PROBLEM DESCRIPTION:
Which lines run from the line with "Definition push (node_" through the line with "(** What a service" in the entries below? Print them exactly, both ends included, and nothing more.

+++

(* ===== verification/DbusPlan.v ===== *)
(** What the filtering bus sidecar is told (bubbler-core/src/dbus.rs): the rules of each bus,
    the identity file, where the filtered sockets are, which host socket an address of the
    environment names, and the command line of the proxy; with the names and runtime paths
    of an instance (instance.rs, launcher.rs) it is made from. *)
From S2P Require Export Bwrap.

Module Dbus.
Definition PROXY_BIN : bytes := B "xdg-dbus-proxy".
Definition SESSION_SOCKET : bytes := B "bus".
Definition SYSTEM_SOCKET : bytes := B "system".
Definition SESSION_NODE : bytes := B "dbus".
Definition SYSTEM_NODE : bytes := B "system-bus".
Definition A11Y_SOCKET : bytes := B "a11y".
Definition A11Y_NODE : bytes := B "a11y".
Definition SYSTEM_BUS_PATH : bytes := B "/run/dbus/system_bus_socket".
Definition FLATPAK_INFO : bytes := B "/.flatpak-info".
Definition FLATPAK_DIR : bytes := B ".flatpak".
Definition DESKTOP_PATH : bytes := B "/org/freedesktop/portal/desktop".
Definition REQUEST_PATH : bytes := B "/org/freedesktop/portal/desktop/request/*".
Definition SESSION_PATH : bytes := B "/org/freedesktop/portal/desktop/session/*".
(** [launcher::RUNTIME_SUBDIR]. *)
Definition RUNTIME_SUBDIR : bytes := B "bubbler".

(** ** Rules *)

Definition PORTAL_SAFE : list bytes :=
  [B "FileChooser"; B "OpenURI"; B "Notification"; B "Settings"; B "Print"; B "Email"; B "Trash"; B "Account"; B "Inhibit";
   B "ProxyResolver"; B "NetworkMonitor"; B "MemoryMonitor"; B "PowerProfileMonitor"; B "Realtime"; B "GameMode"].

Definition DESKTOP : bytes := B "=org.freedesktop.portal.Desktop=".

Definition portal_call (iface : bytes) : bytes := B "--call" ++ DESKTOP ++ B "org.freedesktop.portal." ++ iface ++ B ".*@" ++ DESKTOP_PATH.
Definition portal_broadcast (iface : bytes) : bytes := B "--broadcast" ++ DESKTOP ++ B "org.freedesktop.portal." ++ iface ++ B ".*@" ++ DESKTOP_PATH.

(** The rules of the objects a call or a session makes. *)
Definition object_rules (option_ : bytes) : list bytes :=
  map (fun o => option_ ++ DESKTOP ++ B "org.freedesktop.portal." ++ o.1 ++ B ".*@" ++ o.2) [(B "Request", REQUEST_PATH); (B "Session", SESSION_PATH)].

Definition portal_rules (children : list Portal.t) : list bytes :=
  let ifaces := PORTAL_SAFE ++ concat (map Portal.interfaces children) in
  map portal_call ifaces ++ [B "--call=org.freedesktop.portal.Documents=*"] ++
  map portal_broadcast ifaces ++ [B "--broadcast=org.freedesktop.portal.Documents=*"] ++
  object_rules (B "--call") ++ object_rules (B "--broadcast") ++
  [B "--call" ++ DESKTOP ++ B "org.freedesktop.DBus.Properties.Get@" ++ DESKTOP_PATH;
   B "--call" ++ DESKTOP ++ B "org.freedesktop.DBus.Properties.GetAll@" ++ DESKTOP_PATH;
   B "--call" ++ DESKTOP ++ B "org.freedesktop.DBus.Introspectable.Introspect@" ++ DESKTOP_PATH].

Definition camera_rules : list bytes := [portal_call (B "Camera"); portal_broadcast (B "Camera")].

Definition INPUT_METHOD_RULES : list bytes := [B "--talk=org.freedesktop.portal.Fcitx"; B "--talk=org.freedesktop.portal.IBus"].

Definition A11Y_RULES : list bytes :=
  [B "--call=org.a11y.atspi.Registry=org.a11y.atspi.Socket.Embed@/org/a11y/atspi/accessible/root";
   B "--call=org.a11y.atspi.Registry=org.a11y.atspi.Socket.Unembed@/org/a11y/atspi/accessible/root";
   B "--call=org.a11y.atspi.Registry=org.a11y.atspi.Registry.GetRegisteredEvents@/org/a11y/atspi/registry";
   B "--call=org.a11y.atspi.Registry=org.a11y.atspi.DeviceEventController.GetKeystrokeListeners@/org/a11y/atspi/registry/deviceeventcontroller";
   B "--call=org.a11y.atspi.Registry=org.a11y.atspi.DeviceEventController.GetDeviceEventListeners@/org/a11y/atspi/registry/deviceeventcontroller";
   B "--call=org.a11y.atspi.Registry=org.a11y.atspi.DeviceEventController.NotifyListenersSync@/org/a11y/atspi/registry/deviceeventcontroller";
   B "--call=org.a11y.atspi.Registry=org.a11y.atspi.DeviceEventController.NotifyListenersAsync@/org/a11y/atspi/registry/deviceeventcontroller";
   B "--broadcast=org.a11y.atspi.Registry=org.a11y.atspi.Registry.EventListenerRegistered@/org/a11y/atspi/registry";
   B "--broadcast=org.a11y.atspi.Registry=org.a11y.atspi.Registry.EventListenerDeregistered@/org/a11y/atspi/registry"].

Record Rule := mkRule { arg : bytes; node : nat }.
Record Section_ := mkSection { s_node : nat; rules : list Rule }.
Record Plan := mkPlan { session : option Section_; system : option Section_; a11y : option Section_;
                        flatpak_info_ : bytes; portals : bool; app_id_ : bytes }.

Definition buses (p : Plan) : list (bytes * bytes) :=
  (if session p then [(SESSION_SOCKET, SESSION_NODE)] else []) ++
  (if system p then [(SYSTEM_SOCKET, SYSTEM_NODE)] else []) ++
  (if a11y p then [(A11Y_SOCKET, A11Y_NODE)] else []).

Definition render (r : BusRule.t) : bytes :=
  match r with
  | BusRule.See n => B "--see=" ++ n
  | BusRule.Talk n => B "--talk=" ++ n
  | BusRule.Own n => B "--own=" ++ n
  | BusRule.Call n r => B "--call=" ++ n ++ B "=" ++ r
  | BusRule.Broadcast n r => B "--broadcast=" ++ n ++ B "=" ++ r
  end.

(** Appends a rule unless it is there. *)
Definition push (node_ : nat) (rules : list Rule) (rule : bytes) : list Rule :=
  if existsb (fun r => bool_decide (arg r = rule)) rules then rules else rules ++ [mkRule rule node_].

Definition explicit_rules (l : list BusRule.t) (node_ : nat) : list Rule := fold_left (push node_) (map render l) [].

(** What a service adds to the rules of the session bus. *)
Definition bundle (s : Service.t) : list bytes :=
  match s with
  | Service.Portals children => portal_rules children
  | Service.Notify => [B "--talk=org.freedesktop.Notifications"]
  | Service.Tray => [B "--talk=org.kde.StatusNotifierWatcher"]
  | Service.InputMethod => INPUT_METHOD_RULES
  | Service.Mpris name => [B "--own=org.mpris.MediaPlayer2." ++ name]
  | Service.Camera _ => camera_rules
  | Service.Wayland _ | Service.X11 _ | Service.Network _ | Service.Dri _ | Service.Pipewire _ | Service.Pulseaudio _
  | Service.Gamepad _ _ | Service.Hidraw | Service.HomeShare _ _ _ | Service.PathShare _ _ _ | Service.EtcShare _
  | Service.Dbus _ | Service.SystemBus _ | Service.AppRuntime _ _ | Service.A11y => []
  end.

Fixpoint bundles (i : nat) (l : list Service.t) (rules : list Rule) : list Rule :=
  match l with
  | [] => rules
  | s :: l => bundles (S i) l (fold_left (push i) (bundle s) rules)
  end.

(** [enumerate().find_map(f)]. *)
Fixpoint find_map {A} (f : Service.t -> option A) (i : nat) (l : list Service.t) : option (nat * A) :=
  match l with
  | [] => None
  | s :: l => match f s with Some a => Some (i, a) | None => find_map f (S i) l end
  end.

Definition dbus_of (s : Service.t) : option (list BusRule.t) := match s with Service.Dbus rules => Some rules | _ => None end.
Definition system_of (s : Service.t) : option (list BusRule.t) := match s with Service.SystemBus rules => Some rules | _ => None end.
Definition a11y_of (s : Service.t) : option unit := match s with Service.A11y => Some tt | _ => None end.

(** ** Who the sandbox is *)

Definition digit_first (s : bytes) : bool := match s with b :: _ => is_ascii_digit b | [] => false end.

Definition app_id (instance : bytes) : bytes :=
  let tail := map (fun b => if bool_decide (b = DOT) then UNDERSCORE else b) instance in
  B "org.bubbler." ++ (if digit_first tail then UNDERSCORE :: tail else tail).

Definition flatpak_instance_id (instance : bytes) : bytes := B "bubbler-" ++ instance.

Definition flatpak_info (instance : bytes) (portals : bool) : bytes :=
  B "[Application]" ++ [LF] ++ B "name=" ++ app_id instance ++ [LF] ++
  (if portals then [LF] ++ B "[Instance]" ++ [LF] ++ B "instance-id=" ++ flatpak_instance_id instance ++ [LF] else []).

Definition flatpak_instance_dir (env : Env) (instance : bytes) : bytes :=
  Path.join (Path.join (runtime_dir env) FLATPAK_DIR) (flatpak_instance_id instance).

Definition plan (services : list Service.t) (instance : bytes) : option Plan :=
  let session := find_map dbus_of 0 services in
  let system := find_map system_of 0 services in
  match session, system with
  | None, None => None
  | _, _ =>
    let portals := existsb is_portals services in
    Some (mkPlan
      ((fun d => mkSection d.1 (bundles 0 services (explicit_rules d.2 d.1))) <$> session)
      ((fun d => mkSection d.1 (explicit_rules d.2 d.1)) <$> system)
      ((fun d => mkSection d.1 (fold_left (push d.1) A11Y_RULES [])) <$> find_map a11y_of 0 services)
      (flatpak_info instance portals) portals (app_id instance))
  end.

(** ** Where the sockets are *)

(** [launcher::instance_runtime_dir]. *)
Definition instance_runtime_dir (env : Env) (instance : bytes) : bytes := Path.join (Path.join (runtime_dir env) RUNTIME_SUBDIR) instance.

Definition socket_dir (instance_runtime : bytes) : bytes := Path.join instance_runtime (B "dbus").
Definition proxy_bus_path (instance_runtime socket : bytes) : bytes := Path.join (socket_dir instance_runtime) socket.
Definition app_bus_path (instance_runtime socket : bytes) : bytes := Path.join instance_runtime socket.

(** The path of a [unix:path=] address. *)
Definition COMMA : byte := Init.Byte.x2c.
Definition EQUALS : byte := Init.Byte.x3d.

Fixpoint until (sep : byte) (l : bytes) : bytes :=
  match l with b :: l => if bool_decide (b = sep) then [] else b :: until sep l | [] => [] end.

Definition unix_path (address : bytes) : option bytes :=
  rest ← Bytes.strip_prefix (B "unix:path=") address;
  let path := until COMMA rest in
  if bool_decide (path = []) then None else Some path.

Definition address_path (address : option bytes) (var service : bytes) : result LaunchError.t (option bytes) :=
  match address with
  | Some (_ :: _ as a) =>
    match unix_path a with
    | Some p => Ok (Some p)
    | None => Err (LaunchError.BadValue service
        (B "$" ++ var ++ B " names no Unix socket path; bubbler can proxy only a `unix:path=<path>` address"))
    end
  | _ => Ok None
  end.

Definition host_bus (env : Env) : result LaunchError.t bytes :=
  p ← address_path (dbus_address env) (B "DBUS_SESSION_BUS_ADDRESS") (B "dbus");
  Ok (default (Path.join (runtime_dir env) (B "bus")) p).

Definition host_system_bus (env : Env) : result LaunchError.t bytes :=
  p ← address_path (dbus_system_address env) (B "DBUS_SYSTEM_BUS_ADDRESS") (B "system-bus");
  Ok (default SYSTEM_BUS_PATH p).

(** A path without [.] and [..]: [PathBuf::pop] and [push]. *)
Definition lexical_step (out : bytes) (c : component) : bytes :=
  match c with
  | CurDir => out
  | ParentDir => default out (Path.parent out)
  | RootDir => Path.join out [SLASH]
  | Normal s => Path.join out s
  end.
Definition lexical (p : bytes) : bytes := fold_left lexical_step (components p) [].

Section Resolve.
Context `{Host}.

Definition resolve (p : bytes) : bytes :=
  match canonicalize p with
  | Some real => lexical real
  | None =>
    match Path.parent p, Path.file_name p with
    | Some dir, Some name => match canonicalize dir with Some real => Path.join (lexical real) name | None => lexical p end
    | _, _ => lexical p
    end
  end.

Definition outside_our_runtime (env : Env) (node_ : bytes) (p : bytes) : result LaunchError.t bytes :=
  let ours := resolve (Path.join (runtime_dir env) RUNTIME_SUBDIR) in
  let p := resolve p in
  if Path.starts_with p ours then
    Err (LaunchError.BadValue node_ (B "the host bus address names a socket under bubbler's own runtime directory"))
  else Ok p.

Definition guarded_host_bus (env : Env) : result LaunchError.t bytes := p ← host_bus env; outside_our_runtime env SESSION_NODE p.
Definition guarded_host_system_bus (env : Env) : result LaunchError.t bytes := p ← host_system_bus env; outside_our_runtime env SYSTEM_NODE p.
End Resolve.

(** ** The proxy's command *)

Definition proxy_program (env : Env) : bytes := default PROXY_BIN (proxy_override env).

Record HostBuses := mkBuses { b_session : option bytes; b_system : option bytes; b_a11y : option bytes }.

Definition bus_nodes (instance_runtime : bytes) (log : bool) (b : option Section_ * option bytes * bytes) : list (bytes * option nat) :=
  match b with
  | (Some section, Some host, socket) =>
    let n := Some (s_node section) in
    [(B "unix:path=" ++ host, n); (proxy_bus_path instance_runtime socket, n); (B "--filter", n)] ++
    (if log then [(B "--log", n)] else []) ++ map (fun r => (arg r, Some (node r))) (rules section)
  | _ => []
  end.

Definition proxy_command_nodes (program : bytes) (p : Plan) (b : HostBuses) (instance_runtime : bytes) (log : bool) (ready_fd : bytes)
  : list (bytes * option nat) :=
  [(program, None); (B "--fd=" ++ ready_fd, None)] ++
  concat (map (bus_nodes instance_runtime log)
    [(session p, b_session b, SESSION_SOCKET); (system p, b_system b, SYSTEM_SOCKET); (a11y p, b_a11y b, A11Y_SOCKET)]).

Definition proxy_command (program : bytes) (p : Plan) (b : HostBuses) (instance_runtime : bytes) (log : bool) (ready_fd : bytes) : list bytes :=
  map fst (proxy_command_nodes program p b instance_runtime log ready_fd).
End Dbus.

+++

SOLVED EXERCISE:
Definition push (node_ : nat) (rules : list Rule) (rule : bytes) : list Rule :=
  if existsb (fun r => bool_decide (arg r = rule)) rules then rules else rules ++ [mkRule rule node_].

Definition explicit_rules (l : list BusRule.t) (node_ : nat) : list Rule := fold_left (push node_) (map render l) [].

(** What a service adds to the rules of the session bus. *)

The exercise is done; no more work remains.